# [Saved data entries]
=== Section Start ===
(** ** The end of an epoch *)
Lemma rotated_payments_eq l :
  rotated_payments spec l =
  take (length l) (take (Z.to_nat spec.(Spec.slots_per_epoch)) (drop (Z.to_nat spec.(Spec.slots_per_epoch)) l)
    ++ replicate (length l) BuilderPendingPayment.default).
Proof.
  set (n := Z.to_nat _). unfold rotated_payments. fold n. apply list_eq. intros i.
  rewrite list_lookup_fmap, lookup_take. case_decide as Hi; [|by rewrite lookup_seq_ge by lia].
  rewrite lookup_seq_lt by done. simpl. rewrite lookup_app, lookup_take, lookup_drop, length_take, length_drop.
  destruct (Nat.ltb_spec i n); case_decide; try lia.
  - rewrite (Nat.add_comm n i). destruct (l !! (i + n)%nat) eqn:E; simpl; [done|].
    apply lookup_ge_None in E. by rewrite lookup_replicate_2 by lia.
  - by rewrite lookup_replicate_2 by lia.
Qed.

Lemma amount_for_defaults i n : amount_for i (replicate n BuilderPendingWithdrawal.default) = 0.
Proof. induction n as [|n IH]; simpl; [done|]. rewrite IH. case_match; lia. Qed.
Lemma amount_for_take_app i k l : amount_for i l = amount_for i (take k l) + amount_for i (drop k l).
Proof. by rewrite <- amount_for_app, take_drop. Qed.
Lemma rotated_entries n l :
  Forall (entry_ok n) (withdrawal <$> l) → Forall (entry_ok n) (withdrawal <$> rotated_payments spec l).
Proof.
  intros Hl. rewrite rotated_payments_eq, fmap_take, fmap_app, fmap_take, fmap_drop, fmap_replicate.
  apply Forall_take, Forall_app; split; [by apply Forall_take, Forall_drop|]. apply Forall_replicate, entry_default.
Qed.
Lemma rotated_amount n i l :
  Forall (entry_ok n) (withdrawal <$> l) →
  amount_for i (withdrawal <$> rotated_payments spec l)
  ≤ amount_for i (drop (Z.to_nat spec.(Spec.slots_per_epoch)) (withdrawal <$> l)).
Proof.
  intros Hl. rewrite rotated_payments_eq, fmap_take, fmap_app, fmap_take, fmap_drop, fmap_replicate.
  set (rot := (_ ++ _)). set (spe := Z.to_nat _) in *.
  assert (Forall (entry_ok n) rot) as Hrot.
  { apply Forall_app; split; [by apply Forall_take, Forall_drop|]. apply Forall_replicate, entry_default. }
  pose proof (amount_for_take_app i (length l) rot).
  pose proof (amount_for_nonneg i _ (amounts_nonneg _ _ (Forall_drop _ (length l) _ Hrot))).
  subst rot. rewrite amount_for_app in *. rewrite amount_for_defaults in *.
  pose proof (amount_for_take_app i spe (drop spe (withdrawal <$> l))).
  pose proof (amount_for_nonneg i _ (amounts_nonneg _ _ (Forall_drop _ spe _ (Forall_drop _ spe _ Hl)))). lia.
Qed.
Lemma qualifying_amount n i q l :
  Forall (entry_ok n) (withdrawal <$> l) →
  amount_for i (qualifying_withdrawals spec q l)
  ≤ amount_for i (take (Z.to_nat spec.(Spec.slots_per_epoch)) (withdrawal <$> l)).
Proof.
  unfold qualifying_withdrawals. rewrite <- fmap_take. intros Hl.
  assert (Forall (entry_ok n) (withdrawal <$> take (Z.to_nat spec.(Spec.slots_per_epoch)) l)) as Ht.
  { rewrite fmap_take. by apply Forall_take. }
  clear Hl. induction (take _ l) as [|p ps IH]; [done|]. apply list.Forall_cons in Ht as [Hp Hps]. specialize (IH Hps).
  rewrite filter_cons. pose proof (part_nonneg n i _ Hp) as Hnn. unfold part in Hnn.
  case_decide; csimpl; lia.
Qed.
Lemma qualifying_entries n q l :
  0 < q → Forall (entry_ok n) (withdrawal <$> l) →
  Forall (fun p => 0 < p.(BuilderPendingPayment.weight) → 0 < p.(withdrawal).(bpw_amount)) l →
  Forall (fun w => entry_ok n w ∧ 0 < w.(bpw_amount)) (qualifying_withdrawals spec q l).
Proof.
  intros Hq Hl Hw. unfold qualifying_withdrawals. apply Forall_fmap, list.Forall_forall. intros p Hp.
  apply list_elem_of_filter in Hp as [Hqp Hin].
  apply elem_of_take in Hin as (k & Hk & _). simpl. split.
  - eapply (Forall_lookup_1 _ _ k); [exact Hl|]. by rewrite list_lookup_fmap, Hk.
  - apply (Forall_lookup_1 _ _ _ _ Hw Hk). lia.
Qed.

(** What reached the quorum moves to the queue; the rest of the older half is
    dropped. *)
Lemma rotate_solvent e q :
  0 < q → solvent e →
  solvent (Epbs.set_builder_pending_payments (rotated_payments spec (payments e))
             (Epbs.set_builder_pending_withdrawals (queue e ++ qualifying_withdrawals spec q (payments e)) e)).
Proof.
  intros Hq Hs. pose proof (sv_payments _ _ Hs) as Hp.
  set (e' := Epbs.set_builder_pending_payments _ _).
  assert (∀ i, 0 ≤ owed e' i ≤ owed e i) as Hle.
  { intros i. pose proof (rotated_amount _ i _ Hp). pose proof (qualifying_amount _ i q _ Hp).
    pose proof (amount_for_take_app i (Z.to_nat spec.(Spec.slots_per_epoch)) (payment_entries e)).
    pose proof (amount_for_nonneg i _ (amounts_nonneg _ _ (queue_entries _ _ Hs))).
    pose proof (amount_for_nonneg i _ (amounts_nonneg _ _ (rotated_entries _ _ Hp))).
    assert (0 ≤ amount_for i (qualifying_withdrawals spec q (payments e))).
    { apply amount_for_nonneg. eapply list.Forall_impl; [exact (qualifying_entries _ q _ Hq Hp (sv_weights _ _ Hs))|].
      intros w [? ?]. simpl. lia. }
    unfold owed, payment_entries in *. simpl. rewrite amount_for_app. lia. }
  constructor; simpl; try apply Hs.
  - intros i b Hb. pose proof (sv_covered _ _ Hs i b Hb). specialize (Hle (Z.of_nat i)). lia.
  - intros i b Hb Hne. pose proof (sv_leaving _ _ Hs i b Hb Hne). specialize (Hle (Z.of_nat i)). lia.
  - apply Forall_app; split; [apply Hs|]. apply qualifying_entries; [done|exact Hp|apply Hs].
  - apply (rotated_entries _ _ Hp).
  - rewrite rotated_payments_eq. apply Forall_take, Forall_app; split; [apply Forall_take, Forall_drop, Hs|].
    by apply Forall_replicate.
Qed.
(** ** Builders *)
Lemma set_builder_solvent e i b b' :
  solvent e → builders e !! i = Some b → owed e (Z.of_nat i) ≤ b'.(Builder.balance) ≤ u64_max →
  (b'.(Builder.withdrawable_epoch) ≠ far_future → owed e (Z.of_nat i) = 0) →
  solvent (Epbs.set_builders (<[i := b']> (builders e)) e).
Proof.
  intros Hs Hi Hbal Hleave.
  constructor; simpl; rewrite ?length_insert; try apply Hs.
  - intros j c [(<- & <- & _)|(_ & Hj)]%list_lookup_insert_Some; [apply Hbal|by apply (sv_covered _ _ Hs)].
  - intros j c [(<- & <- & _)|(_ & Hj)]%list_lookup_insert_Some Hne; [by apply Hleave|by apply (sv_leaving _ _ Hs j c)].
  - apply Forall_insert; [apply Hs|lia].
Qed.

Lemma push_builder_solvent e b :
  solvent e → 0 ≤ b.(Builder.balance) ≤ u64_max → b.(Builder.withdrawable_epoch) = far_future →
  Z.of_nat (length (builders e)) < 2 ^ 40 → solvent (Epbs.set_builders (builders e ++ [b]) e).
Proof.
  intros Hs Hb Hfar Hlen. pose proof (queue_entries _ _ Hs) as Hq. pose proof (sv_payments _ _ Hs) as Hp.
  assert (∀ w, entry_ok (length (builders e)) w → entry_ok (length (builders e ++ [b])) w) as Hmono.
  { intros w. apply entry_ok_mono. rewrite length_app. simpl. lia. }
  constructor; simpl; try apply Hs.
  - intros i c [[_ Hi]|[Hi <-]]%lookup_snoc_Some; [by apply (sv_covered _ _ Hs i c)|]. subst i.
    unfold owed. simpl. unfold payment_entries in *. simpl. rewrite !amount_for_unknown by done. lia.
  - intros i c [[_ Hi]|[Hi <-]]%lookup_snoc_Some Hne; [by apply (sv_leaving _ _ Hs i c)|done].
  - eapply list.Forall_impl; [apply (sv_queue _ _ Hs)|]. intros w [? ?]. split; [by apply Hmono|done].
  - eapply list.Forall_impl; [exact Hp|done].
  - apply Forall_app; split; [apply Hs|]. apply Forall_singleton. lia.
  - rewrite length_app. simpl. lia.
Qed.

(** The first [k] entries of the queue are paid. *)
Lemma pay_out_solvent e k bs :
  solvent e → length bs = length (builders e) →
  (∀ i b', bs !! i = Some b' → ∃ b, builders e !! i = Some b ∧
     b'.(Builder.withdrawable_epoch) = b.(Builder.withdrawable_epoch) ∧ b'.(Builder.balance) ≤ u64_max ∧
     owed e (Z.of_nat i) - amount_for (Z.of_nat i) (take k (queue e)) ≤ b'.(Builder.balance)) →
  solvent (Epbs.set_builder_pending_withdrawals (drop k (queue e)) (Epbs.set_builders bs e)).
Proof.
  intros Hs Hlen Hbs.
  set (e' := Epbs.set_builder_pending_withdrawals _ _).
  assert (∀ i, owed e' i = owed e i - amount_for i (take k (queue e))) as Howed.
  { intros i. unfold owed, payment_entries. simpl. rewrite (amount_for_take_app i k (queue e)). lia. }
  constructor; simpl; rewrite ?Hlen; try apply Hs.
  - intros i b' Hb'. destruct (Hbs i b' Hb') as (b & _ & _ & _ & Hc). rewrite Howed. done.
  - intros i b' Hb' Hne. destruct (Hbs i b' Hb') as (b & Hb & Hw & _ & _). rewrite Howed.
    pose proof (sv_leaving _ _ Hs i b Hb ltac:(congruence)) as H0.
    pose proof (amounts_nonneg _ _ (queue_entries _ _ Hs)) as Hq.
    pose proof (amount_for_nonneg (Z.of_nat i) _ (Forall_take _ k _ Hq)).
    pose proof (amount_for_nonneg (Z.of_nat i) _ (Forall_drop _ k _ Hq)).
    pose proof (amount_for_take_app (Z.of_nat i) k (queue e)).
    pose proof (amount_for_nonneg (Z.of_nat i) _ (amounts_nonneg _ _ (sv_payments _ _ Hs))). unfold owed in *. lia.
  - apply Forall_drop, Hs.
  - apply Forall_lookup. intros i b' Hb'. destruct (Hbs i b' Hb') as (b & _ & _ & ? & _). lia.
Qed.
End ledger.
=== Section End ===
# [WHAT YOU WILL DO]
Take the lines above from the one containing "solvent (Epbs.set_builder_pending_withdrawals (drop" down to the one containing "- apply Forall_drop, Hs.", and transcribe them exactly, both ends included.

# [YOUR RESPONSE]
  solvent (Epbs.set_builder_pending_withdrawals (drop k (queue e)) (Epbs.set_builders bs e)).
Proof.
  intros Hs Hlen Hbs.
  set (e' := Epbs.set_builder_pending_withdrawals _ _).
  assert (∀ i, owed e' i = owed e i - amount_for i (take k (queue e))) as Howed.
  { intros i. unfold owed, payment_entries. simpl. rewrite (amount_for_take_app i k (queue e)). lia. }
  constructor; simpl; rewrite ?Hlen; try apply Hs.
  - intros i b' Hb'. destruct (Hbs i b' Hb') as (b & _ & _ & _ & Hc). rewrite Howed. done.
  - intros i b' Hb' Hne. destruct (Hbs i b' Hb') as (b & Hb & Hw & _ & _). rewrite Howed.
    pose proof (sv_leaving _ _ Hs i b Hb ltac:(congruence)) as H0.
    pose proof (amounts_nonneg _ _ (queue_entries _ _ Hs)) as Hq.
    pose proof (amount_for_nonneg (Z.of_nat i) _ (Forall_take _ k _ Hq)).
    pose proof (amount_for_nonneg (Z.of_nat i) _ (Forall_drop _ k _ Hq)).
    pose proof (amount_for_take_app (Z.of_nat i) k (queue e)).
    pose proof (amount_for_nonneg (Z.of_nat i) _ (amounts_nonneg _ _ (sv_payments _ _ Hs))). unfold owed in *. lia.
  - apply Forall_drop, Hs.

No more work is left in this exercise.